Pino Daniele
TERRA MIA

LP EMI, 1977

di Alberto Marchetti

Non c’è album di Pino a cui sia più legato, di più, è uno degli album che più spesso ascolto di quegli anni, insieme a BURATTINO SENZA FILI e STORIA DISONESTA. Per essere un esordio è qualcosa di incredibilmente forte, maturo, omogeneo, quasi una crestomazia di ciò che avrebbe avuto modo di sviluppare negli splendidi album successivi, certamente con una proliferazione e omogeneo assorbimento di infinite influenze globali ma anche con una progressiva perdita di territorialità e spontanea congenita freschezza.

TERRA MIA, per uno che si è sempre definito soprattutto musicista, è un album dove i testi hanno un ruolo fondamentale, sono la lava eruttiva di un giovane che, nato in privazione nei bassi di Napoli, aveva la necessità vitale inarrestabile di raccontare le magnificenze innate e le infinite ingiustizie umane di una città mondo che conosceva fin troppo bene e nella quale automaticamente avrebbe calato, in simbiotica catabasi, chiunque si fosse trovato ad ascoltarlo in quella straordinaria prolifica epifania.

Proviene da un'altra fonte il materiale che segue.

(** * go-logging: the tag-directed encryption of struct fields

    A shallow embedding of [encrypt.go] (the traversal that encrypts or
    decrypts the tagged string fields of a struct, a pointer to a struct or a
    slice) and of the key setting of [logger.go].

    Go values live in an explicit store: a pointer is an address, a slice is
    a run of cells, and [reflect]'s [Set] through a pointer is a store write.
    The functions are written in a state monad over that store; recursion
    through pointers has no structural measure (a cyclic value makes the Go
    code recurse for ever), so every recursive function takes fuel. *)

From Stdlib Require Import String Ascii ZArith Lia DecimalString.
From stdpp Require Import base option list.

Local Open Scope string_scope.
Local Open Scope list_scope.

(** ** Values *)

Definition addr := nat.
Definition error := string.

Module reflect.
(** The kinds of [reflect.Kind] the traversal distinguishes. *)
Inductive Kind := Invalid | Bool | Int | String | Ptr | Slice | Struct.

Definition eqb (k1 k2 : Kind) : bool :=
  match k1, k2 with
  | Invalid, Invalid | Bool, Bool | Int, Int | String, String
  | Ptr, Ptr | Slice, Slice | Struct, Struct => true
  | _, _ => false
  end.
End reflect.

(** [reflect.StructField]: the name, the struct tag (as its key/value pairs)
    and whether the field is exported. *)
Record StructField := mkField {
  Name : string;
  Tag : list (string * string);
  Exported : bool
}.

(** [StructTag.Get]: the value of the first pair with that key, the empty
    string when there is none. *)
Fixpoint Tag_Get (tag : list (string * string)) (key : string) : string :=
  match tag with
  | [] => ""
  | (k, v) :: tag' => if String.eqb k key then v else Tag_Get tag' key
  end.

(** A Go value. [VNil] is the nil interface, for which [reflect.ValueOf]
    gives the zero [Value]; [VBool] and [VInt] stand for the scalar kinds the
    traversal never looks into. A struct carries the string of its type
    ([Type().String()]) and its fields in declaration order. A slice is the
    run of [len] store cells from [base]. *)
#[warnings="-register-all"]
Inductive value :=
| VNil
| VBool (b : bool)
| VInt (n : Z)
| VString (s : string)
| VPtr (p : option addr)
| VSlice (base : addr) (len : nat)
| VStruct (tname : string) (fields : list (StructField * value)).

Definition Kind (v : value) : reflect.Kind :=
  match v with
  | VNil => reflect.Invalid
  | VBool _ => reflect.Bool
  | VInt _ => reflect.Int
  | VString _ => reflect.String
  | VPtr _ => reflect.Ptr
  | VSlice _ _ => reflect.Slice
  | VStruct _ _ => reflect.Struct
  end.

(** [Value.String] of a string value. *)
Definition Value_String (v : value) : string :=
  match v with VString s => s | _ => "<Value>" end.

(** [Value.Type().String()]. *)
Definition Type_String (v : value) : string :=
  match v with
  | VStruct tname _ => tname
  | VString _ => "string"
  | VBool _ => "bool"
  | VInt _ => "int"
  | VPtr _ => "*"
  | VSlice _ _ => "[]"
  | VNil => ""
  end.

(** ** Store, events and the monad *)

(** What a run does besides computing: it duplicates a value or calls the
    cipher on a string. *)
Inductive event :=
| EvCopy
| EvCipher (s key : string).

Record state := mkState {
  heap : list value;
  calls : list event
}.

(** A computation ends with a value or with a Go panic; [None] is a run that
    did not end within its fuel (or met an address outside the store, which
    no Go value has). *)
Inductive outcome (A : Type) :=
| Val (a : A)
| Panicked (msg : string).
Arguments Val {A} a.
Arguments Panicked {A} msg.

Definition M (A : Type) : Type := state -> option (outcome A * state).

Definition ret {A} (a : A) : M A := fun st => Some (Val a, st).
Definition panic {A} (msg : string) : M A := fun st => Some (Panicked msg, st).
Definition out_of_fuel {A} : M A := fun _ => None.

Definition bind {A B} (m : M A) (k : A -> M B) : M B :=
  fun st =>
    match m st with
    | Some (Val a, st') => k a st'
    | Some (Panicked msg, st') => Some (Panicked msg, st')
    | None => None
    end.

Notation "'let*' x ':=' m 'in' k" := (bind m (fun x => k))
  (at level 10, x pattern, m at level 100, k at level 200).

Definition load (a : addr) : M value :=
  fun st => match heap st !! a with
            | Some v => Some (Val v, st)
            | None => None
            end.

Definition store (a : addr) (v : value) : M unit :=
  fun st => match heap st !! a with
            | Some _ => Some (Val tt, mkState (<[a := v]> (heap st)) (calls st))
            | None => None
            end.

(** A fresh run of cells holding [vs]; its first address. *)
Definition alloc_array (vs : list value) : M addr :=
  fun st => Some (Val (length (heap st)), mkState (heap st ++ vs) (calls st)).

Definition alloc (v : value) : M addr := alloc_array [v].

Definition log (e : event) : M unit :=
  fun st => Some (Val tt, mkState (heap st) (calls st ++ [e])).

Fixpoint mapM_ {A B} (f : A -> M B) (l : list A) : M (list B) :=
  match l with
  | [] => ret []
  | x :: l' => let* y := f x in let* ys := mapM_ f l' in ret (y :: ys)
  end.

E’ quello che accadde a Claudio Poggi, giovane cacciatore di talenti in quella Napoli così gravida di estrosa creatività, al quale Pino aveva consegnato, dopo un concerto coi suoi Batracomiomachia (che già aveva tra i componenti Rosario Jermano, Rino Zurzolo e l’aulete Enzo Avitabile, mica paglia), una cassettina Agfa con quattro brani di cui tre già esplicito manifesto: Ca calore, Libertà e Maronna Mia (’O posteggiatore, inedita allora, sarebbe diventata poi Abusivo tanti anni dopo, nel 2015, su NERO A META’ LIVE).

E’ quello che accadde anche a Bruno Tibaldi della Emi che, prestatosi successivamente all’ascolto restandone folgorato, convocò a Roma Pino e Claudio, subito incaricato come produttore artistico, per avere ragguagli su altri brani e per pianificare progetti ed evoluzione.

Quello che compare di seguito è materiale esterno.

(** X8.  In a successful call that leaves [n] usable bins, the largest value
    of the column lies in the last bin and gets the last label of the
    ordering, 1 for Recency and 4 for Frequency and Monetary, whatever [n];
    the smallest value lies in the first bin and gets [n] for Recency and
    [5 - n] for Frequency and Monetary. *)
Theorem labels_of_the_extremes (column labels : list Z) (ls : list (option Z)) :
  labels = [4; 3; 2; 1] \/ labels = [1; 2; 3; 4] ->
  _dynamic_qcut column labels = Ok ls ->
  let n := usable_bins column in
  (forall i v, nth_error column i = Some v ->
     (forall w, In w column -> w <= v) ->
     Z.of_nat (pd.bin_id (edges column) true v) = n /\
     (labels = [4; 3; 2; 1] -> nth_error ls i = Some (Some 1)) /\
     (labels = [1; 2; 3; 4] -> nth_error ls i = Some (Some 4))) /\
  (forall i v, nth_error column i = Some v ->
     (forall w, In w column -> v <= w) ->
     pd.bin_id (edges column) true v = 1%nat /\
     (labels = [4; 3; 2; 1] -> nth_error ls i = Some (Some n)) /\
     (labels = [1; 2; 3; 4] -> nth_error ls i = Some (Some (5 - n)))).
Proof.
  intros Hl Hok n. split; intros i v Hv Hext.
  - destruct (dynamic_qcut_label _ _ _ _ _ Hl Hok Hv) as (Rj & Hn & Dv & Av).
    fold n in Rj, Hn, Dv, Av.
    apply nth_error_In in Hv as Hin.
    assert (Hne : column <> []) by (intros ->; contradiction).
    assert (Hlen2 : (2 <= length (edges column))%nat).
    { unfold n, usable_bins in Rj. lia. }
    assert (Hid : pd.bin_id (edges column) true v = (length (edges column) - 1)%nat).
    { apply bin_id_top; auto.
      - apply edges_sorted.
      - rewrite (column_maximum column v Hin Hext). apply edges_top, Hne.
      - pose proof (edges_bounded column Hne) as Hb.
        rewrite <- (column_maximum column v Hin Hext) in Hb. exact Hb. }
    assert (Hj : Z.of_nat (pd.bin_id (edges column) true v) = n).
    { rewrite Hid. unfold n, usable_bins. lia. }
    rewrite Hj in Dv, Av.
    split; [exact Hj|]. split; intro E.
    + rewrite (Dv E). do 2 f_equal. lia.
    + rewrite (Av E). do 2 f_equal. lia.
  - destruct (dynamic_qcut_label _ _ _ _ _ Hl Hok Hv) as (Rj & Hn & Dv & Av).
    fold n in Rj, Hn, Dv, Av.
    apply nth_error_In in Hv as Hin.
    assert (Hlen2 : (2 <= length (edges column))%nat).
    { unfold n, usable_bins in Rj. lia. }
    pose proof (bin_id_lowest _ v Hlen2 (column_minimum column v Hin Hext)) as Hid.
    rewrite Hid in Dv, Av. simpl Z.of_nat in Dv, Av.
    split; [exact Hid|]. split; intro E.
    + rewrite (Dv E). do 2 f_equal. lia.
    + rewrite (Av E). do 2 f_equal. lia.
Qed.
(** X2. [set_color] stores the colour, cut to the 16 bits of its parameter
    type, at the given level: reading the level back gives the low 16 bits
    of what was passed, which is the colour itself for every 16-bit value.
    Every other level, the handle, the formatter and both flags are left as
    they were; the device is touched only to take and release the lock. *)
Theorem set_color_lookup lvl color this w :
  colors_ (fst (set_color lvl color this w)) lvl = to_WORD color
  /\ (is_WORD color -> colors_ (fst (set_color lvl color this w)) lvl = color)
  /\ (forall l, l <> lvl ->
        colors_ (fst (set_color lvl color this w)) l = colors_ this l)
  /\ out_handle_ (fst (set_color lvl color this w)) = out_handle_ this
  /\ formatter_ (fst (set_color lvl color this w)) = formatter_ this
  /\ in_console_ (fst (set_color lvl color this w)) = in_console_ this
  /\ should_do_colors_ (fst (set_color lvl color this w)) = should_do_colors_ this
  /\ snd (set_color lvl color this w) = append_calls [E_lock; E_unlock] w.
Proof.
  assert (E : set_color lvl color this w
              = (with_colors (colors_store lvl (to_WORD color) (colors_ this)) this,
                 append_calls [E_lock; E_unlock] w)).
  { unfold set_color, bind, lock_guard, unlock_guard, emit, ret, record_call,
      append_calls. cbn. now rewrite <- app_assoc. }
  rewrite E. cbn [fst snd colors_ with_colors out_handle_ formatter_
                      in_console_ should_do_colors_].
  unfold colors_store.
  split; [now destruct (level_eq_dec lvl lvl)|].
  split; [intros HW; rewrite (to_WORD_id HW); now destruct (level_eq_dec lvl lvl)|].
  split; [|now repeat split].
  intros l Hl. now destruct (level_eq_dec l lvl).
Qed.

(** A value wider than 16 bits is stored cut; a 16-bit value is stored as it
    is. *)
Lemma set_color_lookup_witness :
  colors_ (fst (set_color level.info 65541 (console_sink format_unmarked) console))
          level.info = 5%Z
  /\ is_WORD 14
  /\ colors_ (fst (set_color level.info 14 (console_sink format_unmarked) console))
             level.info = 14%Z
  /\ colors_ (fst (set_color level.info 14 (console_sink format_unmarked) console))
             level.err = 12%Z.
Proof.
  assert (HW : is_WORD 14) by (split; [discriminate | reflexivity]).
  assert (Hl : level.err <> level.info) by discriminate.
  pose proof (@set_color_lookup level.info 65541 (console_sink format_unmarked)
                console) as (Hcut & _).
  pose proof (@set_color_lookup level.info 14 (console_sink format_unmarked)
                console) as (_ & Hkeep & Hother & _).
  split; [exact Hcut|]. split; [exact HW|].
  split; [exact (Hkeep HW) | exact (Hother level.err Hl)].
Defined.

(** [log] reads the colour table at the level of the message only. *)
Lemma log_colour_at_level MAX_RANGES colors this msg w :
  colors (level msg) = colors_ this (level msg) ->
  log MAX_RANGES (with_colors colors this) msg w = log MAX_RANGES this msg w.
Proof.
  intros H. rewrite !log_run. unfold log_calls, annotated.
  cbn [with_colors out_handle_ formatter_ colors_ in_console_ should_do_colors_].
  now rewrite H.
Qed.

(** X3. A colour set for one level changes nothing for messages of another
    level: [log] gives the same result and leaves the same world.  For a
    message of that level, what the table held before is irrelevant. *)
Theorem set_color_then_log MAX_RANGES lvl color this w0 msg w :
  (level msg <> lvl ->
   log MAX_RANGES (fst (set_color lvl color this w0)) msg w
   = log MAX_RANGES this msg w)
  /\ (level msg = lvl ->
      forall colors,
        log MAX_RANGES (fst (set_color lvl color this w0)) msg w
        = log MAX_RANGES
              (fst (set_color lvl color (with_colors colors this) w0)) msg w)
  /\ (level msg = lvl ->
      buffer_info_ok w = true ->
      is_WORD (wAttributes w) ->
      Forall (requests_only [applied color (wAttributes w); wAttributes w])
             (issued (log MAX_RANGES (fst (set_color lvl color this w0)) msg) w)).
Proof.
  assert (E : forall t, fst (set_color lvl color t w0)
                        = with_colors (colors_store lvl (to_WORD color) (colors_ t)) t)
    by reflexivity.
  split; [|split].
  - intros Hl. rewrite E. apply log_colour_at_level.
    unfold colors_store. now destruct (level_eq_dec (level msg) lvl).
  - intros Hl colors. rewrite !E.
    rewrite !log_run. unfold log_calls, annotated.
    cbn [with_colors out_handle_ formatter_ colors_ in_console_ should_do_colors_].
    unfold colors_store. rewrite Hl.
    now destruct (level_eq_dec lvl lvl).
  - intros Hl Hok HW. rewrite issued_log, Hok, (to_WORD_id HW), E.
    replace (applied color (wAttributes w))
      with (applied
              (colors_ (with_colors (colors_store lvl (to_WORD color) (colors_ this))
                                    this)
                       (level msg))
              (wAttributes w)).
    + apply requests_log_calls.
    + cbn [colors_ with_colors]. unfold colors_store. rewrite Hl.
      destruct (level_eq_dec lvl lvl) as [_|Hne]; [|now destruct Hne].
      unfold applied. now rewrite to_WORD_idem.
Qed.

(** ** The bits of an applied colour *)

Lemma low_bits_only k x n :
  (0 <= x < 2 ^ k)%Z -> (0 <= k <= n)%Z -> Z.testbit x n = false.
Proof.
  intros [H0 H1] Hn.
  destruct (Z.eq_dec x 0) as [->|Hne]; [apply Z.bits_0|].
  apply Z.bits_above_log2; [exact H0|].
  assert (Z.log2 x < k)%Z by (apply Z.log2_lt_pow2; lia). lia.
Qed.

(** Bit [n] of the masks [0xf] and [0xfff0]. *)
Lemma testbit_0xf n : (0 <= n)%Z -> Z.testbit 0xf n = (n <? 4)%Z.
Proof.
  intros Hn. change 0xf%Z with (Z.ones 4).
  destruct (Z.ltb_spec n 4).
  - apply Z.ones_spec_low. lia.
  - apply Z.ones_spec_high. lia.
Qed.

Lemma testbit_0xfff0 n :
  (0 <= n)%Z -> Z.testbit 0xfff0 n = ((4 <=? n) && (n <? 16))%Z.
Proof.
  intros Hn. change 0xfff0%Z with (Z.shiftl (Z.ones 12) 4).
  rewrite Z.shiftl_spec by exact Hn.
  destruct (Z.leb_spec 4 n); cbn [andb].
  - destruct (Z.ltb_spec n 16).
    + apply Z.ones_spec_low. lia.
    + apply Z.ones_spec_high. lia.
  - apply Z.testbit_neg_r. lia.
Qed.

Lemma applied_bit color ambient n :
  (0 <= n)%Z ->
  Z.testbit (applied color ambient) n
  = Z.testbit (to_WORD color) n
    || (Z.testbit ambient n && ((4 <=? n) && (n <? 16))%Z).
Proof.
  intros Hn. unfold applied.
  now rewrite Z.lor_spec, Z.land_spec, testbit_0xfff0.
Qed.

(** X4. When the query succeeds and the request is accepted, a colour that
    has foreground bits only (a value below 16) replaces the low four bits
    of the attributes and leaves bits 4 to 15 as they were. *)
Theorem set_foreground_color_changes_foreground_only this attribs w :
  buffer_info_ok w = true ->
  set_attribute_ok w = true ->
  (0 <= attribs < 16)%Z ->
  Z.land (wAttributes (snd (set_foreground_color_ this attribs w))) 0xf = attribs
  /\ Z.land (wAttributes (snd (set_foreground_color_ this attribs w))) 0xfff0
     = Z.land (wAttributes w) 0xfff0.
Proof.
  intros Hok Hset Hc.
  rewrite set_foreground_color_run, Hok. cbn [snd].
  assert (E : wAttributes
                (replay [E_GetConsoleScreenBufferInfo;
                         E_SetConsoleTextAttribute
                           (to_WORD (applied attribs (wAttributes w)))] w)
              = applied attribs (wAttributes w)).
  { rewrite (to_WORD_id (applied_is_WORD _ _)).
    destruct w as [cm bi sa wa cs]; cbn in Hset |- *. now rewrite Hset. }
  rewrite E.
  assert (HcW : to_WORD attribs = attribs)
    by (apply to_WORD_id; unfold is_WORD; lia).
  split; apply Z.bits_inj'; intros n Hn;
    rewrite !Z.land_spec, applied_bit, HcW by exact Hn.
  - rewrite testbit_0xf by exact Hn.
    destruct (Z.ltb_spec n 4) as [Hlt|Hge].
    + replace ((4 <=? n)%Z) with false by (symmetry; apply Z.leb_gt; lia).
      cbn [andb]. now rewrite !Bool.andb_false_r, Bool.orb_false_r, Bool.andb_true_r.
    + rewrite Bool.andb_false_r.
      symmetry. apply (@low_bits_only 4); [exact Hc | lia].
  - rewrite testbit_0xfff0 by exact Hn.
    destruct ((4 <=? n)%Z && (n <? 16)%Z) eqn:Em.
    + apply andb_prop in Em. destruct Em as [E4 _]. apply Z.leb_le in E4.
      rewrite (@low_bits_only 4 attribs n Hc) by lia.
      cbn [orb]. now rewrite !Bool.andb_true_r.
    + now rewrite !Bool.andb_false_r.
Qed.

Lemma set_foreground_color_changes_foreground_only_witness :
  buffer_info_ok console = true
  /\ set_attribute_ok console = true
  /\ (0 <= 12 < 16)%Z
  /\ Z.land (wAttributes (snd (set_foreground_color_
                                 (console_sink format_unmarked) 12 console))) 0xf
     = 12%Z
  /\ Z.land (wAttributes (snd (set_foreground_color_
                                 (console_sink format_unmarked) 12 console))) 0xfff0
     = Z.land (wAttributes console) 0xfff0.
Proof.
  assert (Hc : (0 <= 12 < 16)%Z) by lia.
  do 2 (split; [reflexivity|]). split; [exact Hc|].
  exact (@set_foreground_color_changes_foreground_only
           (console_sink format_unmarked) 12 console eq_refl eq_refl Hc).
Defined.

Incredibilmente lo stesso giorno della firma del contratto Emi il giovane chitarrista, squattrinato e quasi disperato, avrebbe avuto anche un colloquio in Alitalia per un posto di assistente di volo. Ma Dio non volle perdersi quelle splendide composizioni.

Ca calore e Fortunato diventarono quindi, nel 1976, le due facce del primo 45 giri.

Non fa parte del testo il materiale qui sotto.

(** The turns whose lookup succeeded, as (selected word, record). *)
Definition accepted (turns : list Pick) : list (string * WordRecord) :=
  flat_map (fun p => match p.(details) with
                     | Some d => [(p.(selectedWord), d)]
                     | None => []
                     end) turns.

(** *** The two endpoints *)

Inductive reply (A : Type) : Type :=
| Status200 (body : A)      (* res.json(body) *)
| Status200_inherited       (* res.json of a member of Object.prototype *)
| Status404                 (* { error: 'No words found for this date.' } *)
| Status500.                (* { error: 'Failed to load ...' } *)
Arguments Status200 {A} body.
Arguments Status200_inherited {A}.
Arguments Status404 {A}.
Arguments Status500 {A}.

(** GET /api/history (the specification's [listDates]) *)
Definition get_api_history (host : Host) (disk : Disk) : reply (list string) :=
  match loadJsonFile disk.(history_json) [] with
  | Ok history =>
      let dates :=
        Array_sort (fun a b => host.(localeCompare) b a) (Object_keys history) in
      Status200 dates
  | Throw _ => Status500
  end.

(** GET /api/words/:date (the specification's [getWords]) *)
Definition get_api_words (disk : Disk) (date : string) : reply (list WordRecord) :=
  match loadJsonFile disk.(history_json) [] with
  | Ok history =>
      match obj_get history date with
      | Own records => Status200 records
      | Inherited => Status200_inherited
      | Absent => Status404
      end
  | Throw _ => Status500
  end.

(** A date key as [toISOString().slice(0, 10)] writes it: YYYY-MM-DD. *)
Definition is_digit (c : ascii) : bool :=
  (48 <=? nat_of_ascii c) && (nat_of_ascii c <=? 57).

Definition is_hyphen (c : ascii) : bool := Ascii.eqb c "-"%char.

Definition is_date_key (s : string) : bool :=
  match list_ascii_of_string s with
  | [y1; y2; y3; y4; h1; m1; m2; h2; d1; d2] =>
      forallb is_digit [y1; y2; y3; y4; m1; m2; d1; d2]
      && is_hyphen h1 && is_hyphen h2
  | _ => false
  end.

(** ** prepare-dictionary.js *)

Module PrepareDictionary.

(** A JavaScript string is a sequence of UTF-16 code units. *)
Definition code_unit : Type := N.
Definition jsstring : Type := list code_unit.

Definition jsstring_dec : forall x y : jsstring, {x = y} + {x <> y} :=
  list_eq_dec N.eq_dec.

Definition comma : code_unit := 44%N.
Definition newline : code_unit := 10%N.

(** [s.split(sep)] for a separator of one code unit; never empty. *)
Fixpoint split (sep : code_unit) (s : jsstring) : list jsstring :=
  match s with
  | [] => [[]]
  | c :: rest =>
      if N.eqb c sep then [] :: split sep rest
      else match split sep rest with
           | piece :: pieces => (c :: piece) :: pieces
           | [] => [[c]]
           end
  end.

(** WhiteSpace and LineTerminator of ECMA-262, which [trim] strips. *)
Definition is_white_space (c : code_unit) : bool :=
  existsb (N.eqb c)
    [9; 10; 11; 12; 13; 32; 160; 5760; 8232; 8233; 8239; 8287; 12288; 65279]%N
  || (N.leb 8192 c && N.leb c 8202).

Fixpoint trimStart (s : jsstring) : jsstring :=
  match s with
  | [] => []
  | c :: rest => if is_white_space c then trimStart rest else s
  end.

Definition trim (s : jsstring) : jsstring :=
  rev (trimStart (rev (trimStart s))).

Definition is_letter (c : code_unit) : bool :=
  (N.leb 65 c && N.leb c 90) || (N.leb 97 c && N.leb c 122).

(** [/^[a-zA-Z]+$/.test(word)] *)
Definition alphabetic (word : jsstring) : bool :=
  negb (Nat.eqb (List.length word) 0) && forallb is_letter word.

(** [word && word.length > 2 && /^[a-zA-Z]+$/.test(word)] *)
Definition keep (word : jsstring) : bool :=
  negb (Nat.eqb (List.length word) 0)
  && (2 <? List.length word)
  && alphabetic word.

Definition lines (fileContent : jsstring) : list jsstring :=
  split newline fileContent.

(** [line.split(',')[0].trim()] *)
Definition first_column (line : jsstring) : jsstring :=
  trim (hd [] (split comma line)).

Definition words (fileContent : jsstring) : list jsstring :=
  filter keep (map first_column (lines fileContent)).

(** [[...new Set(words)]] *)
Definition uniqueWords (fileContent : jsstring) : list jsstring :=
  new_Set jsstring_dec (words fileContent).

(** A word matches [^[a-zA-Z]+$]. *)
Definition letters_only (w : jsstring) : Prop :=
  w <> [] /\ Forall (fun c => is_letter c = true) w.

End PrepareDictionary.

(** ** The response of the lookup service, as the specification types it *)

Module Api.

Record Phonetic : Type := {
  p_text : option string;
  p_audio : option string
}.

Record Sense : Type := {
  d_definition : string;
  d_example : option string
}.

Record Meaning : Type := {
  m_definitions : list Sense;
  m_synonyms : list string;
  m_antonyms : list string
}.

Record Entry : Type := {
  e_word : string;
  e_phonetic : option string;
  e_phonetics : list Phonetic;
  e_meanings : list Meaning
}.

(** The JSON value an entry of this type arrives as. *)
Definition property (key : string) (o : option string) : list (string * value) :=
  match o with
  | Some s => [(key, VStr s)]
  | None => []
  end.

Definition strings (l : list string) : value := VArr (map VStr l).

Definition phonetic_json (p : Phonetic) : value :=
  VObj (property "text" p.(p_text) ++ property "audio" p.(p_audio)).

Definition sense_json (d : Sense) : value :=
  VObj (("definition", VStr d.(d_definition)) :: property "example" d.(d_example)).

Definition meaning_json (m : Meaning) : value :=
  VObj [("definitions", VArr (map sense_json m.(m_definitions)));
        ("synonyms", strings m.(m_synonyms));
        ("antonyms", strings m.(m_antonyms))].

Definition entry_json (e : Entry) : value :=
  VObj (("word", VStr e.(e_word)) :: property "phonetic" e.(e_phonetic)
        ++ [("phonetics", VArr (map phonetic_json e.(e_phonetics)));
            ("meanings", VArr (map meaning_json e.(e_meanings)))]).

Definition response_json (entries : list Entry) : value :=
  VArr (map entry_json entries).

Definition no_definition : string := "No definition available.".
Definition no_example : string := "No example sentence available.".

Definition given (o : option string) : bool :=
  match o with Some _ => true | None => false end.

Definition non_empty (o : option string) : bool :=
  match o with Some s => negb (String.eqb s "") | None => false end.

Definition string_of (o : option string) : string :=
  match o with Some s => s | None => "" end.

(** *** The normalisation in the specification's words *)

Definition spec_pronunciation (e : Entry) : string :=
  match e.(e_phonetic) with
  | Some s => s
  | None => match find (fun p => non_empty p.(p_text)) e.(e_phonetics) with
            | Some p => string_of p.(p_text)
            | None => ""
            end
  end.

Definition spec_audio (e : Entry) : string :=
  match find (fun p => non_empty p.(p_audio)) e.(e_phonetics) with
  | Some p => string_of p.(p_audio)
  | None => ""
  end.

Definition spec_meaning (e : Entry) : string :=
  match e.(e_meanings) with
  | m :: _ => match m.(m_definitions) with
              | d :: _ => d.(d_definition)
              | [] => no_definition
              end
  | [] => no_definition
  end.

Definition spec_example (e : Entry) : string :=
  match e.(e_meanings) with
  | m :: _ => match find (fun d => given d.(d_example)) m.(m_definitions) with
              | Some d => string_of d.(d_example)
              | None => no_example
              end
  | [] => no_example
  end.

Definition spec_synonyms (e : Entry) : list string :=
  match e.(e_meanings) with m :: _ => m.(m_synonyms) | [] => [] end.

Definition spec_antonyms (e : Entry) : list string :=
  match e.(e_meanings) with m :: _ => m.(m_antonyms) | [] => [] end.

Definition spec_record (e : Entry) : WordRecord :=
  {| word := VStr e.(e_word);
     pronunciation := VStr (spec_pronunciation e);
     audio := VStr (spec_audio e);
     meaning := VStr (spec_meaning e);
     example := VStr (spec_example e);
     synonyms := strings (spec_synonyms e);
     antonyms := strings (spec_antonyms e) |}.

(** *** The same with an empty string counted as missing *)

Definition normal_pronunciation (e : Entry) : string :=
  if non_empty e.(e_phonetic) then string_of e.(e_phonetic)
  else match find (fun p => non_empty p.(p_text)) e.(e_phonetics) with
       | Some p => string_of p.(p_text)
       | None => ""
       end.

Definition normal_meaning (e : Entry) : string :=
  match e.(e_meanings) with
  | m :: _ => match m.(m_definitions) with
              | d :: _ => if String.eqb d.(d_definition) "" then no_definition
                          else d.(d_definition)
              | [] => no_definition
              end
  | [] => no_definition
  end.

Definition normal_example (e : Entry) : string :=
  match e.(e_meanings) with
  | m :: _ => match find (fun d => non_empty d.(d_example)) m.(m_definitions) with
              | Some d => string_of d.(d_example)
              | None => no_example
              end
  | [] => no_example
  end.

Definition normal_record (e : Entry) : WordRecord :=
  {| word := VStr e.(e_word);
     pronunciation := VStr (normal_pronunciation e);
     audio := VStr (spec_audio e);
     meaning := VStr (normal_meaning e);
     example := VStr (normal_example e);
     synonyms := strings (spec_synonyms e);
     antonyms := strings (spec_antonyms e) |}.

(** No string of the entry is present but empty. *)
Definition no_empty_strings (e : Entry) : Prop :=
  e.(e_phonetic) <> Some ""
  /\ forall m, In m e.(e_meanings) ->
       forall d, In d m.(m_definitions) ->
         d.(d_definition) <> "" /\ d.(d_example) <> Some "".

End Api.

(** ** The predicates the theorems are stated with *)

(** ** How a lookup can fail *)

(** The failures of the specification's section 4.3: a non-success status,
    a transport failure, a body that is not JSON, and a body whose shape
    makes reading the first entry raise an error. *)
Inductive lookup_fails (host : Host) (k : nat) (w : string) : Prop :=
| fails_status (body : option value) :
    host.(fetch) k w = Response false body -> lookup_fails host k w
| fails_transport :
    host.(fetch) k w = NetworkFailure -> lookup_fails host k w
| fails_parse :
    host.(fetch) k w = Response true None -> lookup_fails host k w
| fails_shape (data : value) (e : error) :
    host.(fetch) k w = Response true (Some data) ->
    (entry <- first_element data ;; entry_details host entry) = Throw e ->
    lookup_fails host k w.

(** A body of the shape the specification expects: a sequence of entries. *)
Definition expected_shape (data : value) : Prop :=
  exists entries, data = Api.response_json entries.

(** What one turn does. *)
Inductive turn_of (host : Host) (st st' : Selection) : Prop :=
| turn_taken (i : nat) (w : string) (d : option WordRecord) :
    i < List.length st.(availableWords) ->
    w = nth i st.(availableWords) "" ->
    getWordDetails host st.(draws) w = Ok d ->
    st'.(availableWords) = splice_out st.(availableWords) i ->
    st'.(draws) = S st.(draws) ->
    st'.(picked) = st.(picked) ++ [ {| draw := st.(draws);
                                       pool := st.(availableWords);
                                       used := st.(usedWords);
                                       selectedWord := w;
                                       details := d |} ] ->
    st'.(newWords) = st.(newWords)
                     ++ match d with Some r => [r] | None => [] end ->
    st'.(usedWords) = match d with
                      | Some _ => Set_add string_dec w st.(usedWords)
                      | None => st.(usedWords)
                      end ->
    turn_of host st st'.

Nel 1977 cominciò la registrazione dell’album d’esordio che prevedeva, in prima stesura, Saglie saglie in due versioni ad apertura e chiusura, Na voglia ‘e jastemmà (rimasta inedita e finita poi su TRACCE DI LIBERTA’ a fine 2015), Ce sta chi ce pensa, Terra mia, Libertà, ’O padrone, Fortunato, Chi po’ dicere, Suonno d’ajere, Maronna mia. Poi Pino si presentò con altri tre brani scritti, pare, in pochi giorni (così racconta Claudio nel suo libro TERRA MIA, mentre Pino in un’intervista narrerà di aver scritto Napul’è già a diciotto anni: ma a noi che importa se realtà e leggenda si confondono?), tre brani dicevo, autentici capolavori, che stravolsero la scaletta dell’album.

Quello che ne venne fuori fu questa magnifica parata che non presenta punti deboli, che riesce a coniugare malinconia macerante ed esuberante ironia; denuncia sociale e poesia del quotidiano; urgenza di vita e indignazione; spaccati di esistenza semplice e genuina e sfacciato malgoverno; partecipazione alla comunità e intime digressioni esistenziali; una napoletanità forte come non mai dalla quale oggi non si può più assolutamente prescindere, che pesca addirittura con sfacciataggine alle villanelle del cinquecento, e suoni e ritmi che vanno, in sfrontata e caotica convivenza, dal blues del delta del Mississippi al rock, al jazz, allo swing.

Un miracolo di commovente bellezza immutato nel tempo.